As for RssCloud, it is now a year since Winer tried to revive it and he's never bothered to write a specification for all the changes he was making. Life is too short to waste time implementing his half-assed ideas. I use PubSubHubbub for real-time RSS support in my software. It's well-specified and it works great.

Modern Journalism is a Serious Pickle

The recent firings of Dave Weigel by the Washington Post and Octavia Nasr by CNN show that mainstream journalists, who are expected to display some personality and attitude on social media to better connect to the audience, will be fired the minute they make an important group mad. I don't envy the job of a reporter at a major media outlet pressed into blogging or tweeting for the company.

Conservative journalist James Poulos sums up the predicament well:

Writers now have competing pressures -- to be witty, quick, ironic, noticeable, flip, to dispatch every clay pigeon tossed up by a culture pandemic with pigeons; but also to self-edit, to self-moderate, to be reticent at the right time, to pussyfoot expertly, to pick battles, to avoid perils, to besmirch rarely, to duck blame, to satisfy spectral overseers. This is a serious pickle, is it not? And yet it now appears to be the cost of doing business. Possibly, this is the internet imitating life.

I found this great quote in a funny fake media orientation video.

Woot Mocks AP's DMCA Copyright Bullying

The DMCA copyright battle between the Associated Press and the Drudge Retort took place two years ago, but Woot CEO Matt Rutledge remembered it in a blog post this week.

Rutledge noticed that when AP covered the sale of his company to Amazon.Com, it quoted from his blog.

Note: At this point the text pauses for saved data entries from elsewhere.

(** * CDP Network Audit: the submission form of [MyPackage/MyGui.py]

    A shallow embedding of [MyGUIClass]: the Tk variables and widgets it
    owns, its [validation] callback with the [try]/[except ValueError]
    around the [if]/[elif] chain, [get_folder_path], and the part of the
    Python standard library the chain calls ([ipaddress.ip_address]). *)

From Stdlib Require Import Bool Arith ZArith List String Ascii.
From Stdlib Require HexString.
Import ListNotations.
Local Open Scope string_scope.

Set Implicit Arguments.

(** ** Python values and exceptions *)

(** The exceptions that occur in the program.  [AddressValueError] and
    [NetmaskValueError] are subclasses of [ValueError] in [ipaddress.py];
    [SystemExit] is what [sys.exit()] raises.  Messages are not kept: no
    handler of the program reads them. *)
Inductive exn : Type :=
| ValueError
| AddressValueError
| NetmaskValueError
| SystemExit.

(** [isinstance(e, ValueError)], which is what [except ValueError] tests. *)
Definition isinstance_ValueError (e : exn) : bool :=
  match e with
  | ValueError | AddressValueError | NetmaskValueError => true
  | SystemExit => false
  end.

Inductive result (A : Type) : Type :=
| Val (a : A)
| Exc (e : exn).
Arguments Val {A} a.
Arguments Exc {A} e.

Definition rbind {A B} (r : result A) (k : A -> result B) : result B :=
  match r with
  | Val a => k a
  | Exc e => Exc e
  end.

Declare Scope result_scope.
Delimit Scope result_scope with result.
Notation "x <~ r ;; k" := (rbind r (fun x => k))
  (at level 61, r at next level, right associativity) : result_scope.
Notation "' p <~ r ;; k" := (rbind r (fun p => k))
  (at level 61, p pattern, r at next level, right associativity)
  : result_scope.

(** Truth value of a [str]: the empty string is the only falsy one. *)
Definition bool_str (s : string) : bool :=
  match s with
  | EmptyString => false
  | String _ _ => true
  end.

(** [c in s] for a one-character [c]. *)
Fixpoint contains (c : ascii) (s : string) : bool :=
  match s with
  | EmptyString => false
  | String a s' => Ascii.eqb a c || contains c s'
  end.

(** [s.split(sep)] for a one-character separator: always at least one
    part, and [''.split(sep) == ['']]. *)
Fixpoint split (sep : ascii) (s : string) : list string :=
  match s with
  | EmptyString => [EmptyString]
  | String c s' =>
      if Ascii.eqb c sep then EmptyString :: split sep s'
      else match split sep s' with
           | [] => [String c EmptyString]
           | p :: ps => String c p :: ps
           end
  end.

(** [s.partition(sep)]: the text before the first [sep], whether [sep] was
    found, and the text after it. *)
Fixpoint partition (sep : ascii) (s : string) : string * bool * string :=
  match s with
  | EmptyString => (EmptyString, false, EmptyString)
  | String c s' =>
      if Ascii.eqb c sep then (EmptyString, true, s')
      else let '(a, found, b) := partition sep s' in (String c a, found, b)
  end.

Fixpoint forallb_str (p : ascii -> bool) (s : string) : bool :=
  match s with
  | EmptyString => true
  | String c s' => p c && forallb_str p s'
  end.

Definition is_ascii_digit (c : ascii) : bool :=
  (48 <=? nat_of_ascii c)%nat && (nat_of_ascii c <=? 57)%nat.

Definition hex_value (c : ascii) : option Z :=
  let n := nat_of_ascii c in
  if ((48 <=? n) && (n <=? 57))%nat then Some (Z.of_nat (n - 48))
  else if ((65 <=? n) && (n <=? 70))%nat then Some (Z.of_nat (n - 55))
  else if ((97 <=? n) && (n <=? 102))%nat then Some (Z.of_nat (n - 87))
  else None.

(** [int(s, 10)] on a string of ASCII digits. *)
Definition int10 (s : string) : Z :=
  fold_left (fun acc c => 10 * acc + Z.of_nat (nat_of_ascii c - 48))%Z
            (list_ascii_of_string s) 0%Z.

The AP, we can't thank you enough for looking our way. You see, when we showed off our good news on Wednesday afternoon, we expected we'd get a little bit of attention. But when we found your little newsy thing you do, we couldn't help but notice something important. And that something is this: you printed our web content in your article! The web content that came from our blog! Why, isn't that the very thing you've previously told nu-media bloggers they’re not supposed to do?

So, The AP, here we are. Just to be fair about this, we’ve used your very own pricing scheme to calculate how much you owe us. By looking through the link above, and comparing your post with our original letter, we've figured you owe us roughly $17.50 for the content you borrowed from our blog post, which, by the way, we worked very very hard to create. ...

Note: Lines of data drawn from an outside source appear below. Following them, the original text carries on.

Lemma digitsValue_nonneg (l : list ascii) :
  forall acc, 0 <= acc -> allDigits l = true -> 0 <= digitsValue acc l.
Proof.
  induction l as [|c l IH]; intros acc Ha Hl; cbn in *; [lia|].
  apply andb_true_iff in Hl as [Hc Hl]. apply isDigitC_digitVal in Hc.
  apply IH; [lia | exact Hl].
Qed.

Lemma stampAt_nonneg (l : list ascii) (y mo d h mi s : Z) :
  stampAt l = Some (y, mo, d, h, mi, s) -> 0 <= y /\ 0 <= h /\ 0 <= mi /\ 0 <= s.
Proof.
  unfold stampAt. intros H.
  do 16 (destruct l as [|? l]; [discriminate|]).
  destruct (allDigits _ && _ && _) eqn:E; [|discriminate].
  injection H as <- <- <- <- <- <-.
  apply andb_true_iff in E as [E _]. apply andb_true_iff in E as [E _].
  cbn [allDigits] in E. rewrite !andb_true_iff in E.
  repeat match type of E with
  | ?A /\ ?B => let E1 := fresh "E" in destruct E as [E1 E]; apply isDigitC_digitVal in E1
  end.
  cbn [digitsValue]. lia.
Qed.

Lemma findStamp_nonneg (l : list ascii) (y mo d h mi s : Z) :
  findStamp l = Some (y, mo, d, h, mi, s) -> 0 <= y /\ 0 <= h /\ 0 <= mi /\ 0 <= s.
Proof.
  induction l as [|c l IH]; cbn [findStamp]; [discriminate|].
  destruct (stampAt (c :: l)) as [g|] eqn:E.
  - intros H. injection H as ->. apply (stampAt_nonneg _ _ _ _ _ _ _ E).
  - exact IH.
Qed.

(** A timestamp that [extractDateTimeFromURL] takes from a bulletin URL (the first [YYYY_MMDD_hhmmss] in it, read as UTC) parses back, through [DATE_TIME_LAYOUT], to that instant plus eight hours, as long as the shifted year has four digits. *)
Theorem extractDateTimeFromURL_parses (url out : string) (y mo d h mi s : Z) :
  findStamp (list_ascii_of_string url) = Some (y, mo, d, h, mi, s) ->
  extractDateTimeFromURL url = Some out ->
  (let '(y', _, _, _) := addHours8 y mo d h in y' <= 9999) ->
  parseTime out = Some (dateNs y mo d h mi s 0 + 8 * 3600 * 1000000000).
Proof.
  intros Hf He Hy. pose proof (findStamp_nonneg _ _ _ _ _ _ _ Hf) as (Hy0 & Hh0 & Hmi0 & Hs0).
  unfold extractDateTimeFromURL in He. rewrite Hf in He.
  destruct (validStamp y mo d h mi s) eqn:V; [|discriminate].
  unfold validStamp in V. rewrite !andb_true_iff, !Z.leb_le, !Z.ltb_lt in V.
  destruct V as ((((((V1 & V2) & V3) & V4) & V5) & V6) & V7).
  pose proof (addHours8_ok y mo d h ltac:(lia) ltac:(lia) ltac:(lia)) as A.
  destruct (addHours8 y mo d h) as [[[y' mo'] d'] h'].
  injection He as <-. destruct A as (A1 & A2 & A3 & A4 & A5).
  unfold parseTime. rewrite list_ascii_of_string_of_list_ascii.
  rewrite parseTimeL_formatDT by lia. rewrite A5. reflexivity.
Qed.







(* bulletins *)
Lemma list_ascii_of_string_app (a b : string) :
  list_ascii_of_string (a ++ b) = list_ascii_of_string a ++ list_ascii_of_string b.
Proof. induction a as [|c a IH]; cbn; [reflexivity|]. rewrite IH. reflexivity. Qed.

Lemma isDigitC_not_letter (c : ascii) :
  isDigitC c = true -> ascii_eqb c "F" = false /\ ascii_eqb c "B" = false.
Proof.
  intros H. unfold ascii_eqb.
  split; destruct (ascii_dec c _) as [->|]; try reflexivity; discriminate H.
Qed.

Lemma digitChar_digit (k : Z) : 0 <= k <= 9 -> isDigitC (digitChar k) = true.
Proof. intros Hk. apply (digitChar_ok k Hk). Qed.

(** A URL ending in [_B] and one digit, an optional [F], and [.html] has that digit as its bulletin number, with the found flag set. *)
Theorem getBulletinNumber_suffix (prefix : string) (c : ascii) (f : bool) :
  isDigitC c = true ->
  getBulletinNumber (prefix ++ "_B" ++ String c ((if f then "F" else "") ++ ".html"))
  = (digitVal c, true).
Proof.
  intros Hc. destruct (isDigitC_not_letter c Hc) as [HF _].
  unfold getBulletinNumber.
  rewrite !list_ascii_of_string_app. cbn [list_ascii_of_string].
  destruct f; cbn [list_ascii_of_string app];
    rewrite !rev_app_distr; cbn [rev app]; rewrite <- !app_assoc; cbn [app];
    cbn [startsWith skipn length ascii_eqb]; cbn.
  - unfold digitAfterB. rewrite Hc. reflexivity.
  - rewrite HF. unfold digitAfterB. rewrite Hc. reflexivity.
Qed.

(** A URL ending in [_B] and two digits is not matched by [getBulletinNumber]: it gives bulletin 0, not found. *)
Theorem getBulletinNumber_two_digits (prefix : string) (c1 c2 : ascii) (f : bool) :
  isDigitC c1 = true -> isDigitC c2 = true ->
  getBulletinNumber (prefix ++ "_B" ++ String c1 (String c2 ((if f then "F" else "") ++ ".html")))
  = (0, false).
Proof.
  intros H1 H2. destruct (isDigitC_not_letter c1 H1) as [_ HB1].
  destruct (isDigitC_not_letter c2 H2) as [HF2 _].
  unfold getBulletinNumber.
  rewrite !list_ascii_of_string_app. cbn [list_ascii_of_string].
  destruct f; cbn [list_ascii_of_string app];
    rewrite !rev_app_distr; cbn [rev app]; rewrite <- !app_assoc; cbn [app];
    cbn [startsWith skipn length ascii_eqb]; cbn.
  - unfold digitAfterB. rewrite H2, HB1. reflexivity.
  - rewrite HF2. unfold digitAfterB. rewrite H2, HB1. reflexivity.
Qed.

Lemma getBulletinNumber_two_digits_witness :
  getBulletinNumber (bulletinURL "020000_B10") = (0, false).
Proof.
  change (bulletinURL "020000_B10") with
    ("https://earthquake.phivolcs.dost.gov.ph/2025_Earthquake_Information/October/2025_1015_020000"
     ++ "_B" ++ String "1" (String "0" ((if false then "F" else "") ++ ".html")))%string.
  exact (getBulletinNumber_two_digits
    "https://earthquake.phivolcs.dost.gov.ph/2025_Earthquake_Information/October/2025_1015_020000"
    "1" "0" false eq_refl eq_refl).
Defined.

Lemma getBulletinNumber_suffix_witness :
  getBulletinNumber (bulletinURL "020000_B2") = (2, true).
Proof.
  change (bulletinURL "020000_B2") with
    ("https://earthquake.phivolcs.dost.gov.ph/2025_Earthquake_Information/October/2025_1015_020000"
     ++ "_B" ++ String "2" ((if false then "F" else "") ++ ".html"))%string.
  exact (getBulletinNumber_suffix
    "https://earthquake.phivolcs.dost.gov.ph/2025_Earthquake_Information/October/2025_1015_020000"
    "2" false eq_refl).
Defined.

(** [isRevisedQuake] is asymmetric: if [a] revises [b], then [b] does not revise [a]. *)
Theorem isRevisedQuake_asym (a b : Quake) :
  isRevisedQuake a b = true -> isRevisedQuake b a = false.
Proof.
  unfold isRevisedQuake.
  destruct (getBulletinNumber (Bulletin a)) as [na oka],
           (getBulletinNumber (Bulletin b)) as [nb okb].
  intros H. destruct oka, okb; cbn in *; try discriminate.
  apply andb_true_iff in H as [_ H]. apply Z.ltb_lt in H.
  replace (na <? nb) with false by (symmetry; apply Z.ltb_ge; lia).
  apply andb_false_r.
Qed.




Lemma pruneEntries_snd (cutoff : Z) (m : ledger) :
  snd (pruneEntries cutoff m) = map snd (filter timeParses (fst (pruneEntries cutoff m))).
Proof.
  induction m as [|[k v] m IH]; cbn; [reflexivity|].
  destruct (pruneEntries cutoff m) as [mr s] eqn:E. cbn in IH.
  destruct (parseTime (DateTime v)) as [t|] eqn:Ht.
  - destruct (t <? cutoff); cbn; [exact IH|].
    unfold timeParses at 1. cbn [snd]. rewrite Ht. cbn. rewrite IH. reflexivity.
  - cbn. unfold timeParses at 1. cbn [snd]. rewrite Ht. exact IH.
Qed.

(** The slice returned by [mapEqToSlice] holds, up to order, the values of its kept map whose time parses. *)
Theorem mapEqToSlice_values (now : civil) (m : ledger) :
  Permutation (snd (mapEqToSlice now m)) (map snd (filter timeParses (fst (mapEqToSlice now m)))).
Proof.
  unfold mapEqToSlice.
  pose proof (pruneEntries_snd (twoMonthsBefore now) m) as H.
  destruct (pruneEntries (twoMonthsBefore now) m) as [m' s]. cbn in *.
  rewrite sortSlice_perm. rewrite H. reflexivity.
Qed.

(* heuristics *)
Lemma firstRevised_in (cur : Quake) (m : ledger) (p : Quake) :
  firstRevised cur m = Some p -> exists k, In (k, p) m.
Proof.
  induction m as [|[k v] m IH]; cbn; [discriminate|].
  destruct (isRevisedQuake cur v).
  - intros H. injection H as <-. exists k. left. reflexivity.
  - intros H. destruct (IH H) as [k' Hk]. exists k'. right. exact Hk.
Qed.

Lemma firstSimilar_in (cur : Quake) (l : list Quake) (p : Quake) :
  firstSimilar cur l = Some p -> In p l.
Proof.
  induction l as [|v l IH]; cbn; [discriminate|].
  destruct (_ && _).
  - intros H. injection H as <-. left. reflexivity.
  - intros H. right. exact (IH H).
Qed.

We're major digital players now. Don't force us to pass this matter to a collection agency.

In response to Rutledge's mockery, I can only say woot!

Two years ago, when the AP was taking a massive barrage of criticism over using the DMCA to squash the free speech rights of blogs and social news sites, the wire service told Saul Hansell of the New York Times that it was going to produce fair use guidelines for bloggers.

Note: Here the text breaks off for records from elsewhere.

(** X6. A failure of the remote call is passed on as it is: when the
    request rejects with an exception, editImage, generateSlideContent,
    analyzeStock, generateImage (once past the key gate) and streamChat
    throw that same exception, having made that one call and nothing
    after it: no second attempt, no parse, no log. *)
Theorem transport_errors_propagate :
  forall (e : Exn) (x : Ext) (w : World.t Ext),
    (forall base64Image prompt,
        Platform.models_generateContent platform (getAI platform)
          (editImage_request ModelId base64Image prompt) (World.ext w)
        = (Throw e, x) ->
        editImage platform ModelId base64Image prompt w
        = (Throw e,
           {| World.ext := x;
              World.trace :=
                World.trace w
                ++ [CallGenerateContent (getAI platform)
                      (editImage_request ModelId base64Image prompt)] |}))
    /\ (forall topic count,
          Platform.models_generateContent platform (getAI platform)
            (generateSlideContent_request ModelId topic count) (World.ext w)
          = (Throw e, x) ->
          generateSlideContent platform ModelId topic count w
          = (Throw e,
             {| World.ext := x;
                World.trace :=
                  World.trace w
                  ++ [CallGenerateContent (getAI platform)
                        (generateSlideContent_request ModelId topic count)] |}))
    /\ (forall ticker,
          Platform.models_generateContent platform (getAI platform)
            (analyzeStock_request ModelId ticker) (World.ext w)
          = (Throw e, x) ->
          analyzeStock platform ModelId ticker w
          = (Throw e,
             {| World.ext := x;
                World.trace :=
                  World.trace w
                  ++ [CallGenerateContent (getAI platform)
                        (analyzeStock_request ModelId ticker)] |}))
    /\ (forall prompt size w0,
          ensureApiKey platform w0 = (Ok tt, w) ->
          Platform.models_generateContent platform (getAI platform)
            (generateImage_request ModelId prompt size) (World.ext w)
          = (Throw e, x) ->
          generateImage platform ModelId prompt size w0
          = (Throw e,
             {| World.ext := x;
                World.trace :=
                  World.trace w
                  ++ [CallGenerateContent (getAI platform)
                        (generateImage_request ModelId prompt size)] |}))
    /\ (forall modelId history message attachments grounding,
          let chat :=
            {| Chat.client := getAI platform;
               Chat.params := chat_parameters modelId history grounding |} in
          let sent :=
            {| SendMessageParameters.message :=
                 message_of_parts (build_currentParts message attachments) |} in
          Platform.chat_sendMessageStream platform chat sent (World.ext w)
          = (Throw e, x) ->
          streamChat platform modelId history message attachments grounding w
          = (Throw e,
             {| World.ext := x;
                World.trace :=
                  World.trace w
                  ++ [CallChatsCreate (getAI platform)
                        (chat_parameters modelId history grounding);
                      CallSendMessageStream chat sent] |})).
Proof.
  intros e x w. repeat split.
  - intros base64Image prompt H.
    unfold editImage, Eff.bind. rewrite generateContent_run, H. reflexivity.
  - intros topic count H.
    unfold generateSlideContent, Eff.bind.
    rewrite generateContent_run, H. reflexivity.
  - intros ticker H.
    unfold analyzeStock, Eff.bind. rewrite generateContent_run, H. reflexivity.
  - intros prompt size w0 Hkey H.
    unfold generateImage, Eff.bind.
    rewrite Hkey, generateContent_run, H. reflexivity.
  - intros modelId history message attachments grounding chat sent H.
    rewrite streamChat_run. fold chat. fold sent. rewrite H. reflexivity.
Qed.

Lemma generateSlideContent_events (topic : jsstring) (count : Z)
  (w : World.t Ext) :
  exists rest,
    new_events w (snd (generateSlideContent platform ModelId topic count w))
    = CallGenerateContent (getAI platform)
        (generateSlideContent_request ModelId topic count) :: rest
    /\ forallb (fun ev => is_json_parse ev || is_console_error ev) rest = true.
Proof.
  destruct (Platform.models_generateContent platform (getAI platform)
              (generateSlideContent_request ModelId topic count)
              (World.ext w)) as [[response|e] x] eqn:H.
  - rewrite (generateSlideContent_run platform ModelId topic count w H).
    destruct (Spec.carried_text response) as [text|].
    + destruct (Json.parse text); simpl; rewrite new_events_app;
        eexists; split; reflexivity.
    + simpl. rewrite new_events_app. exists []. split; reflexivity.
  - unfold generateSlideContent, Eff.bind.
    rewrite generateContent_run, H. simpl. rewrite new_events_app.
    exists []. split; reflexivity.
Qed.

(** X7. No operation retries, and only generateImage is gated: a run of
    editImage, generateSlideContent, analyzeStock, streamChat or
    generateImage makes at most one call to the remote service,
    whatever the service answers, and the first four never ask the host
    for a key. *)
Theorem one_network_call :
  forall (base64Image prompt topic ticker modelId message : jsstring)
         (count : Z) (size : ImageGenSize)
         (history : list HistoryEntry.t) (attachments : list Attachment.t)
         (grounding : Grounding.t) (w : World.t Ext),
    let calls (w' : World.t Ext) :=
      List.length (filter is_network_call (new_events w w')) in
    let asks (w' : World.t Ext) :=
      existsb is_key_request (new_events w w') in
    (calls (snd (editImage platform ModelId base64Image prompt w)) <= 1
     /\ asks (snd (editImage platform ModelId base64Image prompt w)) = false)
    /\ (calls (snd (generateSlideContent platform ModelId topic count w)) <= 1
        /\ asks (snd (generateSlideContent platform ModelId topic count w))
           = false)
    /\ (calls (snd (analyzeStock platform ModelId ticker w)) <= 1
        /\ asks (snd (analyzeStock platform ModelId ticker w)) = false)
    /\ (calls (snd (streamChat platform modelId history message attachments
                      grounding w)) <= 1
        /\ asks (snd (streamChat platform modelId history message attachments
                        grounding w)) = false)
    /\ calls (snd (generateImage platform ModelId prompt size w)) <= 1.
Proof.
  intros base64Image prompt topic ticker modelId message count size
    history attachments grounding w calls asks.
  unfold calls, asks. split; [|split; [|split; [|split]]].
  - unfold editImage, Eff.bind. rewrite generateContent_run.
    destruct (Platform.models_generateContent platform (getAI platform)
                (editImage_request ModelId base64Image prompt) (World.ext w))
      as [[response|e] x]; simpl; rewrite new_events_app;
      (split; [simpl; lia | reflexivity]).
  - destruct (generateSlideContent_events topic count w) as [rest [-> Hrest]].
    simpl.
    assert (F : filter is_network_call rest = []
                /\ existsb is_key_request rest = false).
    { induction rest as [|ev rest IH]; [split; reflexivity|].
      simpl in Hrest. apply andb_true_iff in Hrest. destruct Hrest as [Hev Hr].
      destruct (IH Hr) as [IH1 IH2].
      destruct ev; simpl in *; try discriminate; split; assumption. }
    destruct F as [-> ->]. split; [simpl; lia | reflexivity].
  - unfold analyzeStock, Eff.bind. rewrite generateContent_run.
    destruct (Platform.models_generateContent platform (getAI platform)
                (analyzeStock_request ModelId ticker) (World.ext w))
      as [[response|e] x]; simpl; rewrite new_events_app;
      (split; [simpl; lia | reflexivity]).
  - rewrite streamChat_run. simpl. rewrite new_events_app.
    split; [simpl; lia | reflexivity].
  - unfold generateImage, Eff.bind.
    destruct (ensureApiKey_events platform w) as [l [Ht Hin]].
    destruct (ensureApiKey platform w) as [[[]|e] w1]; simpl in Ht.
    + rewrite generateContent_run.
      destruct (Platform.models_generateContent platform (getAI platform)
                  (generateImage_request ModelId prompt size) (World.ext w1))
        as [[response|e] x]; simpl;
        (erewrite new_events_extend
           by (simpl; rewrite Ht, <- app_assoc; reflexivity));
        simpl in Hin; destruct Hin as [<-|[<-|[<-|[<-|[]]]]]; simpl; lia.
    + simpl. erewrite new_events_extend by exact Ht.
      simpl in Hin; destruct Hin as [<-|[<-|[<-|[<-|[]]]]]; simpl; lia.
Qed.

End Requests.

(** ** What streamChat sends, by input *)

Lemma build_currentParts_eq (message : jsstring)
  (attachments : list Attachment.t) :
  build_currentParts message attachments
  = map Spec.attachment_part attachments
    ++ (if Spec.blank message then [] else [text_part message]).
Proof.
  unfold build_currentParts.
  rewrite truthy_trim, fold_push_attachment. simpl.
  destruct (Spec.blank message); simpl;
    [now rewrite app_nil_r | reflexivity].
Qed.

Lemma not_blank_not_empty (message : jsstring) :
  Spec.blank message = false -> JsString.truthy message = true.
Proof. destruct message; [discriminate | reflexivity]. Qed.

(** X8. What streamChat sends as the message of its one
    [sendMessageStream] call, read off its inputs: the
    message itself, as a bare string and untrimmed, when there is no
    attachment and the message is not blank; the labeled context text,
    as a bare string, when there is a single non-binary attachment and
    the message is blank; the part array in every other case, which is
    the empty array when there is neither an attachment nor a message.
    The array has one part per attachment, plus one for a message that
    is not blank. *)
Theorem streamChat_message_by_input :
  forall (Ext Stream : Type) (platform : Platform.t Ext Stream)
         (modelId : jsstring) (history : list HistoryEntry.t)
         (grounding : Grounding.t) (w : World.t Ext)
         (message : jsstring) (attachments : list Attachment.t),
    let currentParts := build_currentParts message attachments in
    let sent := message_of_parts currentParts in
    (exists (ev : Event) (chat : Chat.t),
        new_events w
          (snd (streamChat platform modelId history message attachments
                  grounding w))
        = [ev; CallSendMessageStream chat
                 {| SendMessageParameters.message := sent |}])
    /\ List.length currentParts
       = List.length attachments + (if Spec.blank message then 0 else 1)
    /\ (attachments = [] -> Spec.blank message = false ->
        sent = MessageText message)
    /\ (attachments = [] -> Spec.blank message = true ->
        sent = MessageParts [])
    /\ (forall att,
          attachments = [att] -> Spec.blank message = true ->
          Spec.is_binary_mime (Attachment.mimeType att) = false ->
          sent = MessageText
                   (context_text (Attachment.name att) (Attachment.data att)))
    /\ (forall att,
          attachments = [att] -> Spec.blank message = true ->
          Spec.is_binary_mime (Attachment.mimeType att) = true ->
          sent = MessageParts
                   [inline_part (Attachment.mimeType att)
                      (Attachment.data att)])
    /\ (2 <= List.length currentParts -> sent = MessageParts currentParts).
Proof.
  intros Ext Stream platform modelId history grounding w
    message attachments currentParts sent.
  split.
  { eexists. eexists. unfold sent, currentParts.
    rewrite streamChat_run. simpl. apply new_events_app. }
  unfold sent, currentParts. rewrite build_currentParts_eq.
  split; [|split; [|split; [|split; [|split]]]].
  - rewrite length_app, length_map.
    destruct (Spec.blank message); reflexivity.
  - intros -> Hb. rewrite Hb. unfold message_of_parts. simpl.
    rewrite (not_blank_not_empty message Hb). reflexivity.
  - intros -> Hb. rewrite Hb. reflexivity.
  - intros att -> Hb Hm. rewrite Hb. simpl.
    unfold Spec.attachment_part. rewrite Hm. reflexivity.
  - intros att -> Hb Hm. rewrite Hb. simpl.
    unfold Spec.attachment_part. rewrite Hm. reflexivity.
  - intros Hlen. unfold message_of_parts.
    destruct (map Spec.attachment_part attachments
              ++ (if Spec.blank message then [] else [text_part message]))
      as [|first [|second rest]]; simpl in *; try lia; reflexivity.
Qed.

(** ** Images *)


Lemma inline_images_length (parts : list Part.t) :
  List.length (Spec.inline_images parts) <= List.length parts.
Proof.
  induction parts as [|part rest IH]; simpl; [lia|].
  destruct (Spec.inline_image part); simpl; lia.
Qed.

The Associated Press, one of the nation's largest news organizations, said that it will, for the first time, attempt to define clear standards as to how much of its articles and broadcasts bloggers and Web sites can excerpt without infringing on The A.P.'s copyright.

AP never produced those guidelines. My gut feeling at the time was that AP would wait for the issue to blow over and forget it made that promise, because the company sells headline-and-lead syndication packages around the world. Telling people they might possibly be able to quote its stories without getting sued undercuts its business.